Silently the eight propellers of the Hermes V8MT drone begin to spin and the large yellow aircraft rises up, locates its direction and moments later disappears into the sky in southern Poland.
Today the drone is making a successful 8.5-kilometre (5.3-mile) test flight near the headquarters of the Polish firm Spartaqs in the town of Mikolow; soon it will be making journeys between a blood bank and the Institute of Cardiology in Warsaw.
It will follow a route marked by radio beacons and fly over waterways for the most part so as not to injure anyone lest it fall.
Once the necessary permits arrive, Hermes could be used to save lives, transporting blood and medicine in emergencies. In the future, with a special pod in its cargo, it could even transport hearts for transplants.
"Flying at a rate of more than 80 kilometres (50 miles) an hour and with no risk of getting stuck in a traffic jam, the drone would be much faster than an ambulance," said Spartaqs company founder and chief inventor Slawomir Huczala.
Poland is joining the recent global explosion of drone technology, which has seen several civilian projects along with hundreds of often top secret military ones.
Huczala points out that a military version of the Hermes V8MD drone could also be a lifesaver.
"Armed with a georadar, it can fly over a minefield and locate even the mines that are made of plastic or glass. Soldiers could then either avoid the mines or disarm them," Huczala told AFP.
Hermes is the company's most advanced project, but a tour of the premises reveals many other prototypes that appear to have emerged straight out of science fiction.
Huczala calls them dronoids, as they are essentially flying robots with onboard computers that make them autonomous.
They are made of an ultra light and resistant mix of kevlar and carbon fibres that was fine-tuned by Spartaqs.
Polish advantages
The skies have become crowded with the competition over drone manufacturing.
Amazon and DHL are developing drones for transporting packages, UberEats is working on a version for delivering meals, while the US firm Zipline has developed a drone network for transporting medicine in Ghana and now hopes to expand to other countries.
The Chinese taxi drone eHang 216 has received safety clearance and could come into service in December in the city of Guangzhou.
And there are other Polish competitors, including Rendos Multicopters, based in Krakow, and Flytronic in coal-mining Gliwice which works mainly for the armed forces, but also produces drones checking the chimneys of buildings to see whether any smoke is poisonous.
"In this competition, Poland has several advantages," said Dariusz Werschner, president of the Polish chamber of unmanned aerial vehicles.
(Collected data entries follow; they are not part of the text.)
(** What stays the same on the detail card of a country across scenarios. *)
Definition indicators (card : CountryDetailCard.Detail)
  : string * string * string * list CountryDetailCard.RadarDatum *
    (string * string * string * string) :=
  (CountryDetailCard.d_iso card, CountryDetailCard.d_heading card,
   CountryDetailCard.d_radarName card, CountryDetailCard.d_radarData card,
   (CountryDetailCard.d_rcScore card, CountryDetailCard.d_gdpPerCapita card,
    CountryDetailCard.d_digitalInfra card, CountryDetailCard.d_jobMarket card)).

(** A record with empty fields, the default of partial lookups in examples. *)
Definition blankRecord : CountryResult :=
  {| rank := 0; iso := ""; country := ""; topsisScore := 0; rcScore := 0;
     gdpPerCapita := 0; digitalInfra := 0; jobMarket := 0; description := "" |}.


(** * Properties *)

(** ** The model on concrete inputs *)

Example toFixed_examples :
  toFixed 2 0.2 = "0.20" /\ toFixed 3 0.892 = "0.892" /\
  toFixed 0 (50795 / 1000) = "51" /\ toFixed 2 72.5 = "72.50" /\
  toFixed 1 12.25 = "12.3" /\ toFixed 2 (-0.001) = "-0.00".
Proof. split_all; vm_compute; reflexivity. Qed.

Example replace_examples :
  replace "-" " " "talent-focused" = "talent focused" /\
  replace "-" " " "balanced" = "balanced" /\
  replace "-" " " "a-b-c" = "a b-c".
Proof. split_all; vm_compute; reflexivity. Qed.

Example readDecimal_examples :
  readDecimal "0.20" = Some (0 + 20 / 100)%Q /\ readDecimal "51" = Some 51%Q /\
  readDecimal "-0.00" = None.
Proof. split_all; vm_compute; reflexivity. Qed.

Example scenarioIds_offered :
  scenarioIds =
  ["balanced"; "talent-focused"; "regulation-focused"; "market-focused";
   "infra-focused"].
Proof. unfold scenarioIds. cbn. reflexivity. Qed.

Example first_results_screen :
  exists v,
    render <$> run [ClickRunAnalysis] initialProgram =
      Some (Normal (App.ResultsView v)) /\
    ResultsScreen.v_activeScenario v = "talent focused" /\
    ResultsTable.row_iso <$> ResultsScreen.v_table v =
      ["USA"; "GBR"; "DEU"; "CAN"; "AUS"; "KOR"] /\
    ResultsTable.row_topsisScore <$> ResultsScreen.v_table v =
      ["0.921"; "0.867"; "0.834"; "0.812"; "0.781"; "0.765"] /\
    ResultsScreen.v_weights v =
      {| ResultsScreen.bar_rc := "0.20"; ResultsScreen.bar_gdp := "0.20";
         ResultsScreen.bar_infra := "0.20"; ResultsScreen.bar_job := "0.40" |}.
Proof.
  eexists. split; [vm_compute; reflexivity |]. split_all; reflexivity.
Qed.

Example slider_changes_one_value :
  WeightAdjuster.value <$>
    App.weights (App.handleWeightChange "market" 30 App.initialState) =
  [25; 30; 25; 25]%Q.
Proof. reflexivity. Qed.

Example run_analysis_logs_configuration :
  console <$> run [ClickStrategy 3; ClickRunAnalysis] initialProgram =
  Some [ [App.LogString "Running analysis with strategy:";
          App.LogString "market-focused"]
       ; [App.LogString "Weights:"; App.LogWeights (App.weights App.initialState)] ].
Proof. vm_compute. reflexivity. Qed.

(** ** The two lookup tables *)

Lemma scenarioData_defined s :
  s ∈ scenarioIds -> is_Some (ResultsScreen.scenarioData !! s).
Proof.
  intros H. unfold scenarioIds in H. cbn in H. list_cases H; subst s.
  all: vm_compute; eexists; reflexivity.
Qed.

Lemma scenarioWeights_defined s :
  s ∈ scenarioIds -> is_Some (ResultsScreen.scenarioWeights !! s).
Proof.
  intros H. unfold scenarioIds in H. cbn in H. list_cases H; subst s.
  all: vm_compute; eexists; reflexivity.
Qed.

Lemma scenarioData_named s d :
  ResultsScreen.scenarioData !! s = Some d -> s ∈ scenarioIds.
Proof.
  intros H. unfold ResultsScreen.scenarioData in H. table_cases H.
  all: decide_by_computation.
Qed.

Lemma scenarioWeights_named s w :
  ResultsScreen.scenarioWeights !! s = Some w -> s ∈ scenarioIds.
Proof.
  intros H. unfold ResultsScreen.scenarioWeights in H. table_cases H.
  all: decide_by_computation.
Qed.

Lemma scenarioData_codes s d :
  ResultsScreen.scenarioData !! s = Some d -> iso <$> d ≡ₚ isoCodes.
Proof.
  intros H. unfold ResultsScreen.scenarioData in H. table_cases H.
  all: apply NoDup_Permutation; [ decide_by_computation | decide_by_computation | ].
  all: intros x; split; intros Hx; cbn in Hx; unfold isoCodes in *.
  all: list_cases Hx; subst x; decide_by_computation.
Qed.


Lemma StronglySorted_lookup {A} (R : A -> A -> Prop) (l : list A) i j a b :
  StronglySorted R l -> l !! i = Some a -> l !! j = Some b -> (i < j)%nat -> R a b.
Proof.
  intros Hl. revert i j. induction Hl as [| x l Hl IH Hx]; intros i j Hi Hj Hij.
  - by rewrite lookup_nil in Hi.
  - destruct j as [| j]; [lia |]. cbn in Hj. destruct i as [| i]; cbn in Hi.
    + injection Hi as <-. rewrite Forall_forall in Hx. apply Hx.
      by eapply list_elem_of_lookup_2.
    + eapply IH; eauto. lia.
Qed.

(** C5: in each of the five datasets the rank field is the 1-based position,
    the TOPSIS scores strictly decrease down the list, and every score lies
    strictly between 0 and 1. *)
Theorem datasets_ranked_and_sorted (s : string) (d : list CountryResult) :
  ResultsScreen.scenarioData !! s = Some d ->
  s ∈ scenarioIds /\
  (forall i r, d !! i = Some r -> rank r == inject_Z (Z.of_nat i + 1)) /\
  (forall i j ri rj, d !! i = Some ri -> d !! j = Some rj -> (i < j)%nat ->
                     (topsisScore rj < topsisScore ri)%Q) /\
  (forall r, r ∈ d -> (0 < topsisScore r)%Q /\ (topsisScore r < 1)%Q).
Proof.
  intros H. split; [by eapply scenarioData_named |].
  unfold ResultsScreen.scenarioData in H. table_cases H.
  all: split; [| split].
  all: try (intros i r Hi; do 6 (destruct i as [| i]; [injection Hi as <-; reflexivity |]);
            discriminate Hi).
  all: try (intros i j ri rj Hi Hj Hij;
            apply (StronglySorted_lookup (fun a b => (topsisScore b < topsisScore a)%Q)
                     _ i j ri rj) in Hi; [exact Hi | | exact Hj | exact Hij];
            repeat (constructor; [| repeat (constructor; [reflexivity |]); constructor]);
            constructor).
  all: intros r Hr; list_cases Hr; subst r; split; reflexivity.
Qed.

Lemma datasets_ranked_and_sorted_witness :
  let d := default [] (ResultsScreen.scenarioData !! "market-focused") in
  ResultsScreen.scenarioData !! "market-focused" = Some d /\
  "market-focused" ∈ scenarioIds /\
  (forall i r, d !! i = Some r -> rank r == inject_Z (Z.of_nat i + 1)) /\
  (forall i j ri rj, d !! i = Some ri -> d !! j = Some rj -> (i < j)%nat ->
                     (topsisScore rj < topsisScore ri)%Q) /\
  (forall r, r ∈ d -> (0 < topsisScore r)%Q /\ (topsisScore r < 1)%Q).
Proof.
  assert (Hd : ResultsScreen.scenarioData !! "market-focused" =
               Some (default [] (ResultsScreen.scenarioData !! "market-focused")))
    by (vm_compute; reflexivity).
  split; [exact Hd |]. exact (datasets_ranked_and_sorted _ _ Hd).
Defined.


(** C8: the four weights of every scenario sum to exactly 1 (as decimals, and
    as doubles added left to right); [balanced] gives 0.25 to each criterion,
    a focused scenario 0.40 to its own criterion and 0.20 to the other three. *)
Theorem weights_sum_to_one (s : string) (w : ResultsScreen.Weights) :
  ResultsScreen.scenarioWeights !! s = Some w ->
  s ∈ scenarioIds /\
  ResultsScreen.rc w + ResultsScreen.gdp w + ResultsScreen.infra w + ResultsScreen.job w == 1 /\
  doubleSum w = 1%float /\
  match emphasized s with
  | None => s = "balanced" /\ forall c, weightOf c w == 0.25
  | Some e => forall c, weightOf c w == if criterion_eqb c e then 0.40 else 0.20
  end.
Proof.
  intros H. split; [by eapply scenarioWeights_named |].
  unfold ResultsScreen.scenarioWeights in H. table_cases H.
  all: split; [reflexivity | split; [vm_compute; reflexivity |]].
  all: cbn; try split; try reflexivity.
  all: intros []; reflexivity.
Qed.

Lemma weights_sum_to_one_witness :
  let w := {| ResultsScreen.rc := 0.20; ResultsScreen.gdp := 0.40;
              ResultsScreen.infra := 0.20; ResultsScreen.job := 0.20 |} in
  ResultsScreen.scenarioWeights !! "market-focused" = Some w /\
  "market-focused" ∈ scenarioIds /\
  ResultsScreen.rc w + ResultsScreen.gdp w + ResultsScreen.infra w + ResultsScreen.job w == 1 /\
  doubleSum w = 1%float /\
  forall c, weightOf c w == if criterion_eqb c Market then 0.40 else 0.20.
Proof.
  assert (Hw : ResultsScreen.scenarioWeights !! "market-focused" =
               Some {| ResultsScreen.rc := 0.20; ResultsScreen.gdp := 0.40;
                       ResultsScreen.infra := 0.20; ResultsScreen.job := 0.20 |})
    by (vm_compute; reflexivity).
  split; [exact Hw |]. exact (weights_sum_to_one _ _ Hw).
Defined.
These advantages include the public's positive attitude towards the technology and the country's modern laws regarding flights beyond the visual line of sight, which allow for flights across longer distances.
Reconnaissance drones meant for the army or border guards make up a large percentage of the Spartaqs models.
The company also has an anti-drone drone, which is armed with a small laser cannon able to destroy the battery of an enemy drone.
Another model, the Helidrone, which looks like an ultra-light mini helicopter, carries two rescue rafts that it can toss to shipwreck victims with great precision.
Invisible drone
But Spartaqs claims a superstar model—an invisible drone called Prometheus, whose body is made out of a dispersive material packed with electronics.
Sensors identify the luminosity and colour of the drone's environment, making it possible for the body to imitate them. The drone, like a chameleon, blends into the background.
The firm has also developed a drone able to fly around the underground corridors of coal mines to detect gas emissions and other potential threats.
Marcin Dziekanski, coordinator of the drone project of the Silesian metropolis, an alliance of more than 40 cities in the coal-mining Katowice region, said they use drones to monitor the smoke produced by coal-heated individual houses.
"They fly over Katowice, over the buildings, as well as over other cities, enabling us to intervene, in cooperation with the city police, showing that we are monitoring our space, our environment," he told AFP, adding that "we are creating a set of good practices that we are sharing with others."
Spartaqs considers itself above all a research firm looking into new technologies, though it has already sold a dozen drones—at an average price of 50,000 euros ($55,000) a pop—in Poland and Georgia.
But the company has realised that buyers like the Saudis and the Americans, who are very interested in certain models, want to see "the plant where they are produced."
So they have begun looking for investors, including abroad, who would like to participate in the development of a serial production line.